Hämäläinen’s expressive power, in both her prose and her poetry, is characteristically poetry of the senses. The Finnish countryside in summer is like an intoxication to her: she describes its biological effectiveness, its eroticism, as strongly as F.E. Sillanpää, with the genuine naïveté of Marc Chagall.

Culture – art, music, poetry, architecture – is another source of inspiration. ‘I write because beauty drives me mad, I am like a temple to which a persecuted god has fled,’ she confesses.

‘I was born like that,’ she adds. ‘When I was born – I was the third girl in the family – my mother hoped that perhaps this child might be beautiful… Well, I don’t know if I turned out beautiful,’ she says, bashfully, she who has always been one of the undisputed beauties of Finnish literature. ‘But I grew into someone who sees beauty everywhere.’

She still remembers how strongly drawings of the gods of antiquity affected her as a child. Or the experience John Keats’s worship of beauty offered her as an enthusiastic library-goer at 16 or 17.

In the context of the Finnish modernism of the 1950s her ecstatic visions of nature represented the paganism of the senses against which the younger generation pitted the cool, aristocratic weapons of the intellect.

I ask her what she thinks of the advent of modernism in Finnish poetry, and she shrugs her shoulders: ‘Nothing, because I don’t know anything about it.

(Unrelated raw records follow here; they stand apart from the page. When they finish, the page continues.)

Lemma bounded_extend init run type payload :
  bounded (init ++ [run]) -> entry_valid (type, payload) ->
  Z.of_nat (run_size run + (92 + length payload)) <= kMaxSegmentBytes ->
  total_size (init ++ [run]) + Z.of_nat (92 + length payload) <= kMaxJournalBytes ->
  bounded (init ++ [run ++ [(type, payload)]]).
Proof.
  intros (Hsz & Hv & Ht & Hn) He Hroom Htot.
  assert (run_size [(type, payload)] = (92 + length payload)%nat) as Hone by (unfold run_size; simpl; lia).
  apply Forall_app in Hsz as [Hsz _]. rewrite concat_app in Hv. apply Forall_app in Hv as [Hv1 Hv2].
  cbn [concat] in Hv2. rewrite app_nil_r in Hv2. split_and!.
  - apply Forall_app. split; [done|]. constructor; [|constructor]. rewrite run_size_app, Hone. lia.
  - rewrite concat_app. apply Forall_app. split; [done|]. cbn [concat]. rewrite app_nil_r.
    apply Forall_app. split; [done|]. constructor; [exact He|constructor].
  - rewrite total_size_snoc in *. rewrite run_size_app, Hone. lia.
  - rewrite zlength_app in *. done.
Qed.

(** What opening gives: the journal of [runs], a new epoch, and everything but the running
    chain set up for appending. *)
Definition opened (files : Files) (L : Ledger) (runs : list history) (h : HeadRecord) : Prop :=
  read_all true files = Ok (records_of (concat runs), clean_report runs)
  /\ ledger_ok (with_chain L (chain_after (concat runs))) files runs
  /\ map_find head_name files = Some (head_bytes (head_ L)) /\ head_ok (head_ L)
  /\ epoch (head_ L) = u64 (epoch h + 1) /\ boot_count (head_ L) = u64 (boot_count h + 1)
  /\ last_sequence (head_ L) = zlength (concat runs)
  /\ coordinator (head_ L) = coordinator h /\ trust_digest (head_ L) = trust_digest h.

Lemma open_clean_opened boot files h runs :
  boot_ok boot -> head_ok h -> map_find head_name files = Some (head_bytes h) ->
  holds files (segments_of runs) -> bounded runs ->
  exists files' L, open_ledger boot files (coordinator h) (trust_digest h) = (files', Ok (L, clean_report runs))
    /\ opened files' L runs h
    /\ chain_ L = match last (records_of (concat runs)) with None => zero_digest | Some r => r_chain r end.
Proof.
  intros Hb Hh Hf Hhold Hbd. pose proof (check_head_reads files h (coordinator h) (trust_digest h) (proj1 (bok_host _ Hb) _) Hh Hf) as Hc.
  rewrite id_eqb_refl, bool_decide_true in Hc by done. cbn [negb] in Hc.
  destruct (open_clean boot files _ _ _ _ true runs Hb (hok_coordinator h Hh) (hok_trust h Hh) Hc
    (or_introl eq_refl) Hhold Hbd) as (E & Hf' & Hok & Hl).
  eexists _, _. split; [exact E|]. split; [|done]. split_and!; try done.
  by apply (ledger_reads _ _ _ Hl).
Qed.

Lemma open_torn_opened boot files h init run type payload n :
  boot_ok boot -> head_ok h -> map_find head_name files = Some (head_bytes h) -> entry_valid (type, payload) ->
  let runs := init ++ [run] in
  let f := next_frame (concat runs) type payload in
  (0 < n < length f)%nat -> bounded runs ->
  Z.of_nat (run_size run + (92 + length payload)) <= kMaxSegmentBytes ->
  holds files (segments_of init ++ [current_bytes init run ++ take n f]) ->
  exists files' L, open_ledger boot files (coordinator h) (trust_digest h)
                   = (files', Ok (L, torn_report init run n 0)) /\ opened files' L runs h.
Proof.
  intros Hb Hh Hf He runs f Hn Hbd Hroom Hhold.
  pose proof (check_head_reads files h (coordinator h) (trust_digest h) (proj1 (bok_host _ Hb) _) Hh Hf) as Hc.
  rewrite id_eqb_refl, bool_decide_true in Hc by done. cbn [negb] in Hc.
  destruct (open_torn boot files _ _ _ _ init run type payload n Hb (hok_coordinator h Hh) (hok_trust h Hh) Hc
    He Hn Hbd Hroom Hhold) as (files' & E & Hf' & Hok & Hl).
  eexists files', _. split; [exact E|]. split_and!; try done. by apply (ledger_reads _ _ _ Hl).
Qed.

(** ** Scans that are refused *)

(** A whole frame after the runs whose sequence is not the next, or whose link is not the
    running chain, ends the scan with an error. *)
Lemma read_frames_refused files init run type sequence payload c :
  let l := concat init ++ run in
  host_serves -> holds files (segments_of init ++ [current_bytes init run ++ frame type sequence payload c]) ->
  bounded (init ++ [run]) -> entry_ok type sequence payload c ->
  Z.of_nat (run_size run + (92 + length payload)) <= kMaxSegmentBytes + 1 ->
  sequence <> 1 + zlength l \/ c <> chain_after l ->
  exists s text, read_frames true files =
    Err (s, (if sequence =? 1 + zlength l then kLedgerCorrupt else kIndexGapDetected, text)).
Proof.
  intros l Hhost Hh (Hsz & Hv & Htot & Hn) He Hfit Hbad.
  assert (is_link c) as Hclink by (split; apply He).
  assert (concat (init ++ [run]) = l) as El by (rewrite concat_app; simpl; by rewrite app_nil_r).
  rewrite El in Hv. apply Forall_app in Hv as [Hv1 Hv2]. apply Forall_app in Hsz as [Hsz1 _].
  assert (zlength l < 2 ^ 32) as Hsmall.
  { pose proof (run_size_ge l). unfold total_size in Htot. rewrite El in Htot.
    unfold kMaxJournalBytes, kMaxLedgerSegments, kMaxSegmentBytes in Htot. unfold zlength. lia. }
  unfold l in Hsmall. rewrite zlength_app in Hsmall. pose proof (zlength_nonneg run). pose proof (zlength_nonneg (concat init)).
  assert (length (current_bytes init run) = run_size run) as Hcl.
  { apply encode_run_length, run_chain_link, zero_digest_link. }
  unfold read_frames. cbn [negb]. rewrite (scan_directory files _ Hhost Hh).
  2: { apply Forall_app. split; [by apply segments_fit|]. constructor; [|constructor].
       unfold fits, zlength. rewrite length_app, Hcl, frame_length by apply Hclink. lia. }
  rewrite result_fold_app. pose proof (scan_runs init start_scan Hv1 zero_digest_link eq_refl) as E.
  cbn [start_scan s_expected s_previous] in E. rewrite E by lia. clear E.
  rewrite advance_all_eq by apply zero_digest_link.
  cbn [start_scan s_records s_report s_expected s_previous s_torn]. set (rep := mk_report _ _ _ _ _ _ _ _).
  set (s := mk_scan _ rep _ _ _). cbn [result_fold]. unfold scan_data. cbn [s_torn s].
  set (f := frame type sequence payload c) in *. set (data := current_bytes init run ++ f).
  assert (is_link (s_previous s)) as Hs by apply run_chain_link, zero_digest_link.
  pose proof (scan_run run (length data) [] f s Hv2 Hs) as E. cbn [s_expected s_previous s app length] in E.
  fold (current_bytes init run) in E. fold data in E.
  assert (length data = (length (current_bytes init run) + length f)%nat) as Hdl by (unfold data; apply length_app).
  assert (length f = (92 + length payload)%nat) as Hfl by apply frame_length, Hclink.
  pose proof (encode_run_length_ge (1 + zlength (concat init)) (chain_after (concat init)) run Hs) as Hge.
  fold (current_bytes init run) in Hge. rewrite E by lia. clear E.
  destruct (length data - length run)%nat as [|fuel] eqn:Ef; [lia|]. cbn [scan_bytes Nat.add].
  rewrite (proj2 (Nat.ltb_lt _ _)) by lia. cbn [negb].
  pose proof (parse_build type sequence payload c (current_bytes init run) [] He) as Hparse.
  rewrite app_nil_r in Hparse. fold f in Hparse. fold data in Hparse. rewrite Hparse.
  rewrite advance_eq by done. unfold s.
  cbn [record_of r_sequence r_chain r_payload s_expected s_previous s_records s_report s_torn].
  assert (1 + zlength (concat init) + zlength run = 1 + zlength l) as -> by (unfold l; rewrite zlength_app; lia).
  destruct (sequence =? 1 + zlength l) eqn:Eseq; cbn [negb]; [|by eauto].
  apply Z.eqb_eq in Eseq. rewrite bool_decide_false; [by eauto|].
  destruct Hbad as [Hbad|Hbad]; [done|]. rewrite <- run_chain_app. exact Hbad.
Qed.

(** A boot record that is there but cannot be opened is taken for an absent one. *)
Lemma check_head_unreadable files owner trust raw :
  can_read head_name = false -> map_find head_name files = Some raw -> zlength raw <= kHeadBytes ->
  check_head files owner trust = Ok (0, 0, false).
Proof. intros Hr Hf Hl. unfold check_head, read_file. by rewrite Hf, (proj2 (Z.ltb_ge _ _) Hl), Hr. Qed.

Lemma no_journal_names (files : Files) : existsb is_journal files.*1 = false -> List.filter is_journal files.*1 = [].
Proof.
  intros E. induction files.*1 as [|name names IH]; [done|]. cbn [existsb List.filter] in *.
  apply orb_false_iff in E as [-> E]. by apply IH.
Qed.

(** Then a directory without segments is opened by anyone, who becomes its owner. *)
Lemma open_unreadable boot (files : Files) owner trust :
  ensure_directory boot = Ok tt -> within boot = true -> listable boot = true ->
  length (random boot) = 16%nat /\ Forall is_byte (random boot) -> head_disk boot = healthy ->
  id_ok owner -> length trust = 32%nat /\ Forall is_byte trust ->
  check_head files owner trust = Ok (0, 0, false) -> existsb is_journal files.*1 = false ->
  exists files2 L rep, open_ledger boot files owner trust = (files2, Ok (L, rep))
    /\ coordinator (head_ L) = owner /\ trust_digest (head_ L) = trust /\ epoch (head_ L) = 1
    /\ map_find head_name files2 = Some (head_bytes (head_ L)).
Proof.
  intros He Hw Hl Hr Hd Ho Ht Hc Hj. unfold open_ledger. rewrite He, Hw, Hl, Hc, Hj, Hd. cbn [negb andb].
  unfold read_frames, journal_names. rewrite (no_journal_names _ Hj). cbn [negb std_sort result_fold].
  cbn [start_scan s_report s_records empty_report truncated_bytes Z.ltb Z.compare].
  unfold discover. rewrite Hl, discover_filter, (no_journal_names _ Hj). cbn [negb result_fold].
  set (L := mk_ledger _ _ _ _ _ _ _).
  assert (head_ok (head_ L)) as Hok.
  { split; cbn; try done; try apply u64_range; by apply new_incarnation_ok. }
  rewrite write_head_writes by done.
  pose proof (atomic_write_outcome healthy files head_name (head_bytes (head_ L))) as Ha.
  unfold write_file_atomic in *. cbn [healthy can_open writes negb] in *. rewrite write_loop_nil in *.
  cbn [negb can_sync can_rename fst snd is_ok] in *. eexists _, L, _. split_and!; [done|done|done|done|exact Ha].
Qed.
Definition attach_evidence (disk : Disk) (now : nat -> Z) (files : Files) (R : Runtime) (submitted : EvidenceSet)
    : Files * Runtime * result io_error AttachEvidenceResult :=
  match attach_checks R submitted with
  | Err e => (files, R, Err e)
  | Ok _ =>
      let '(stamped, reading) := stamp_evidence now (info_ R) submitted in
      let ids := affected (st_workloads (state_ R)) (ev_entries stamped) in
      let '(files, R, outcome) :=
        commit disk files R kEvidenceAttached (evidence_payload (now reading) stamped) in
      match outcome with
      | Err e => (files, R, Err e)
      | Ok sequence =>
          let st := state_ R in
          let has_decision id := match map_find id (st_workloads st) with
                                 | Some w => is_some (ws_evaluation w) | None => false end in
          let w := fold_left (fun w id => update_workload w id (attach_to stamped)) ids (st_workloads st) in
          (files, with_state R (with_floor (with_workloads st w) (ev_generation stamped)),
           Ok (mk_attach_result (evidence_id stamped) (ev_generation submitted) sequence
                 (zlength (List.filter has_decision ids))))
      end
  end.

(** *** Policies *)
Definition policy_payload (now : nat -> Z) (p : Policy) : Json :=
  set_all JNull
    [("policy"%string, policy_to_json p); ("digest"%string, JString (hex_encode (policy_digest p)));
     ("recorded_at_millis"%string, json_uint (now 0%nat))].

I read modern literature only occasionally, I like the classics, history books and various chronicles.’ But this eager patron of antiquarian booksellers nevertheless pauses to admire Leena Krohn’s Tainaron, a charming and allegorical novel that appeared in 1985.

And a moment later she is commenting, in her forthright way, on the fact that little things have for a long time been admired in Finnish poetry, ‘because they’re so sweet’. ‘But the big feeling, it hasn’t disappeared anywhere; it will come back, if not now, then in the next generation,’ she forecasts.

When Säädyllinen murhenäytelmä was republished in 1981, after the ‘long drought’ of modernism, the power of the senses appeared to be inspirational again. Hämäläinen was rediscovered, and the book was awarded a retrospective Government Prize for Literature. The Eino Leino Society, which had always represented the vanguard of modernism, awarded its literary prize to Hämäläinen a year ago.

We sit in the 1930s Torni Hotel in Helsinki, and she is full of cultural memories. She is unruly and full of pranks. I ask what she will do, now that she is a rich woman.

‘A hundred thousand marks! I’ve never had so much money, and neither have many other writers.’

She says she wants a painting by a particular artist. Whose, I ask, and she, who has been openness itself, is horrified: ‘You can’t answer a question like that!’ It becomes clear, nevertheless, that the painter is Finnish, and an old favourite.

The champagne glasses are empty. Another celebration is over at the Torni Hotel, and the star of the day prepares to go home.

‘I’m just a visitor in all this publicity. Now I shall go back to my quiet life.’ Her grandson will be waiting, probably hungry, she worries. ‘I’ve spoilt him rotten, like all the men I’ve loved.’